Può un’azienda perseguire obiettivi di beneficio comune e uno scopo che vada oltre il solo profitto? Ebbene, sì. Dal punto di vista normativo si legge – sul sito di informazione delle società benefit – che queste ultime “sono previste nella Legge 28 dicembre 2015, n. 208, recante ‘Disposizioni per la formazione del bilancio annuale e pluriennale dello Stato’ (legge di stabilità 2016 – GU n.302 del 30-12-2015 – Suppl. Ordinario n. 70), entrata in vigore l’1 gennaio 2016”.
La legge sulle società benefit
L’articolo 1 della legge sulle società benefit parla chiaro: “La presente legge ha lo scopo di promuovere la costituzione e favorire la diffusione di società, denominate Società Benefit, che nell’esercizio di un’attività economica, oltre allo scopo di dividerne gli utili, perseguono una o più finalità di beneficio comune e operano in modo responsabile, sostenibile e trasparente nei confronti di persone, comunità, territori e ambiente, beni e attività culturali e sociali, enti e associazioni e altri portatori di interesse”.
Dalla “Ricerca nazionale sulle società di benefit 2025” emerge che lo status giuridico di Benefit Corporation (in Italia Società Benefit) è stato per la prima volta approvato in Maryland nel 2010, con l’obiettivo di creare una nuova forma di governance orientata allo sviluppo di valore condiviso, che affiancasse alla produzione di utili la creazione di un impatto positivo sulla società e sull’ambiente da parte dell’azienda.
Innovativo, ma oltre oceano. E in Italia? Nel 2016 l’Italia è diventato il primo Paese, dopo gli Stati Uniti, a introdurre nella propria legislazione la possibilità per le aziende di adottare la qualifica di Società Benefit. Ogni azienda può diventare società benefit, inserendo all’interno del proprio oggetto sociale le finalità di beneficio comune, ovvero il proprio obiettivo di creazione di valore per tutti gli stakeholder, ufficializzando così l’impegno a perseguire obiettivi di bene comune e uno scopo che vada oltre il solo profitto.

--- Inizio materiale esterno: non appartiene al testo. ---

(** Printing a block as base64 and printing that text as base64 again gives the block back, whatever
    lies on the stack, when the text of the block has room in the buffer; the block ends in zero or more
    extra characters only when its length is no multiple of three. *)
Theorem base64_roundtrip eax junk buf rest len :
  (forall i, 0 <= eax i) -> (forall i, length (junk i) = 4%nat) ->
  Forall is_u8 buf -> (len + 2 <= length buf)%nat -> Forall (fun x => x <> 0) (take len buf) ->
  (len = 3 \/ 5 <= len)%nat ->
  exists t, print_ebase64 eax buf len = Some t /\ length t = enc_len len /\
    exists e, print_base64 junk (t ++ rest) (length t) = Some (take len buf ++ e) /\
      ((len `mod` 3)%nat = 0%nat -> e = []).
Proof.
  intros He Hj Hb Hl Hn Hr. pose proof (enc_len_fits len Hr) as Hfit.
  destruct (ebase64_text eax buf len He Hb Hl) as (t & E & Hs & Ht & Hz); [lia|].
  exists t. unfold print_ebase64. rewrite E, c_string_app by done.
  split_and!; [|done|].
  { destruct (2 * len - enc_len len)%nat eqn:Ed; [lia|]. cbn. by rewrite app_nil_r. }
  set (k := ((len + 2) / 3)%nat). assert (Hk : length t = (4 * k)%nat) by done.
  assert (Hk0 : (0 < k)%nat) by (apply Nat.div_str_pos; lia). clearbody k.
  destruct (decode_blocks_spec junk t _ Hj Hs (S (length t)) (t ++ rest) rest (length t) 0 []
    (replicate (3 * k) 0) (replicate (2 * length t - 3 * k) 0)) as (e & Ed & He0);
    [done|done|lia|rewrite length_replicate; lia|].
  cbn [app length] in Ed. rewrite <-replicate_add in Ed.
  replace (3 * k + (2 * length t - 3 * k))%nat with (2 * length t)%nat in Ed by lia.
  unfold print_base64. rewrite Ed, <-app_assoc, c_string_app by done.
  rewrite length_take, Nat.min_l in He0 by lia.
  destruct (c_string_zero e (2 * length t - 3 * k)) as [e' Ee]; [lia|]. rewrite Ee. exists e'.
  split; [done|]. intros Hm. rewrite (He0 Hm) in Ee.
  destruct (2 * length t - 3 * k)%nat; [done|]. by injection Ee as <-.
Qed.

Lemma base64_roundtrip_witness :
  let buf := bytes_of "radare!!" in
  exists t, print_ebase64 (fun _ => 0) buf 6 = Some t /\ length t = 8%nat /\
    exists e, print_base64 (fun _ => [1; 2; 3; 4]) (t ++ [9; 9]) (length t) = Some (take 6 buf ++ e) /\
      ((6 `mod` 3)%nat = 0%nat -> e = []).
Proof.
  apply (base64_roundtrip (fun _ => 0) (fun _ => [1; 2; 3; 4]) (bytes_of "radare!!") [9; 9] 6);
    [done|done| |cbn; lia| |lia].
  - apply (bool_decide_unpack _). by vm_compute.
  - apply (bool_decide_unpack _). by vm_compute.
Defined.

(** With the bytes at hand and a register that is not negative, the encoder stays in its buffer and
    leaves a text that ends in it exactly for three bytes and for five or more. *)
Theorem ebase64_bounds eax buf len :
  (forall i, 0 <= eax i) -> Forall is_u8 buf -> (len + 2 <= length buf)%nat ->
  print_ebase64 eax buf len = None <-> (len < 3 \/ len = 4)%nat.
Proof.
  intros He Hb Hl. destruct (decide (len = 3 \/ 5 <= len)%nat) as [Hr|Hr].
  - split; [|lia]. pose proof (enc_len_fits len Hr) as Hfit.
    destruct (ebase64_text eax buf len He Hb Hl) as (t & E & _ & _ & Hz); [lia|].
    unfold print_ebase64. rewrite E. destruct (c_string_zero t (2 * len - enc_len len)) as [e ->]; [lia|done].
  - split; [lia|]. intros _. destruct (decide (len = 1)%nat) as [->|].
    + unfold print_ebase64. cbn [encode_blocks]. destruct (buf !! 0%nat), (buf !! (0 + 1)%nat); done.
    + destruct (ebase64_text eax buf len He Hb Hl) as (t & E & _ & _ & Hz).
      { destruct len as [|[|[|[|[|]]]]]; (done || lia || (cbn; lia)). }
      unfold print_ebase64. rewrite E, c_string_app by done.
      destruct len as [|[|[|[|[|]]]]]; done || lia.
Qed.

Lemma ebase64_bounds_witness :
  print_ebase64 (fun _ => 0) [97; 98; 99; 100; 0; 0] 4 = None <-> (4 < 3 \/ 4 = 4)%nat.
Proof.
  apply ebase64_bounds; [done| |cbn; lia]. apply (bool_decide_unpack _). by vm_compute.
Defined.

Cosa comporta la gestione di un tale tipo azienda?
Un gioco prezioso di equilibri, poiché la gestione di queste società richiede ai manager di perseguire un impatto sociale e ambientale nell’esercizio dell’attività economica, bilanciando così gli interessi di pochi (ossia gli azionisti) con gli interessi di molti (società e ambiente). Si prevede, inoltre, la nomina di una persona che sia responsabile dell’impatto dell’azienda, misurabile con rigore e trasparenza e rediga una relazione annuale di impatto, da depositare in Camera di Commercio assieme al Bilancio.
Alla luce di tutto ciò qual è l’impatto di questa nuova visione aziendale? In questi anni il processo di adozione del modello di Benefit Corporation è cresciuto in tutto il mondo, oltrepassando i confini dei trentotto Stati americani e dell’Italia. Sul nostro territorio nazionale tali aziende si concentrano nel Nord-ovest, con il primato della Lombardia. L’incidenza nelle isole si attesta al 4,1 per cento. Nel 2024 la Sicilia ne registrava 143.
I settori in cui emerge una maggiore presenza di Società Benefit sono i servizi di informazione (8,35%), seguono le attività professionali (7,52%), l’istruzione (4,9%), la fornitura d’acqua (4,14%), anche se per numerosità spiccano altresì manifattura e commercio. In termini dimensionali l’incidenza è maggiore tra le grandi aziende (con più di 250 addetti) che raggiungono circa il 2%, anche se per numerosità si collocano al primo posto le micro imprese con 3.324 Società Benefit, seguite a quota 825 dalle piccole imprese.
Le prime dieci finalità del beneficio comune
La classifica delle top dieci finalità specifiche del beneficio comune offrono un interessante visione di come le aziende decidano di impegnarsi a esprimere il proprio impatto positivo su tutti gli stakeholder. Ecco di seguito la classifica delle prime dieci categorie: 1) relazioni con la comunità; 2) coinvolgimento, diversità e inclusione delle persone; 3) diffusione del modello benefit; 4) resilienza del modello di business; 5) progettazione del prodotto e gestione del ciclo di vita; 6) efficienza operativa; 7) gestione della catena di approvvigionamento; 8) approvvigionamento ed efficienza nell’uso dei materiali; 9) impatti ecologici; e infine la 10) l’etica professionale, ossia l’impegno ad adottare stili di leadership e gestionali che non scendono a compromessi su comportamenti competitivi, ambiente, persone e diritti.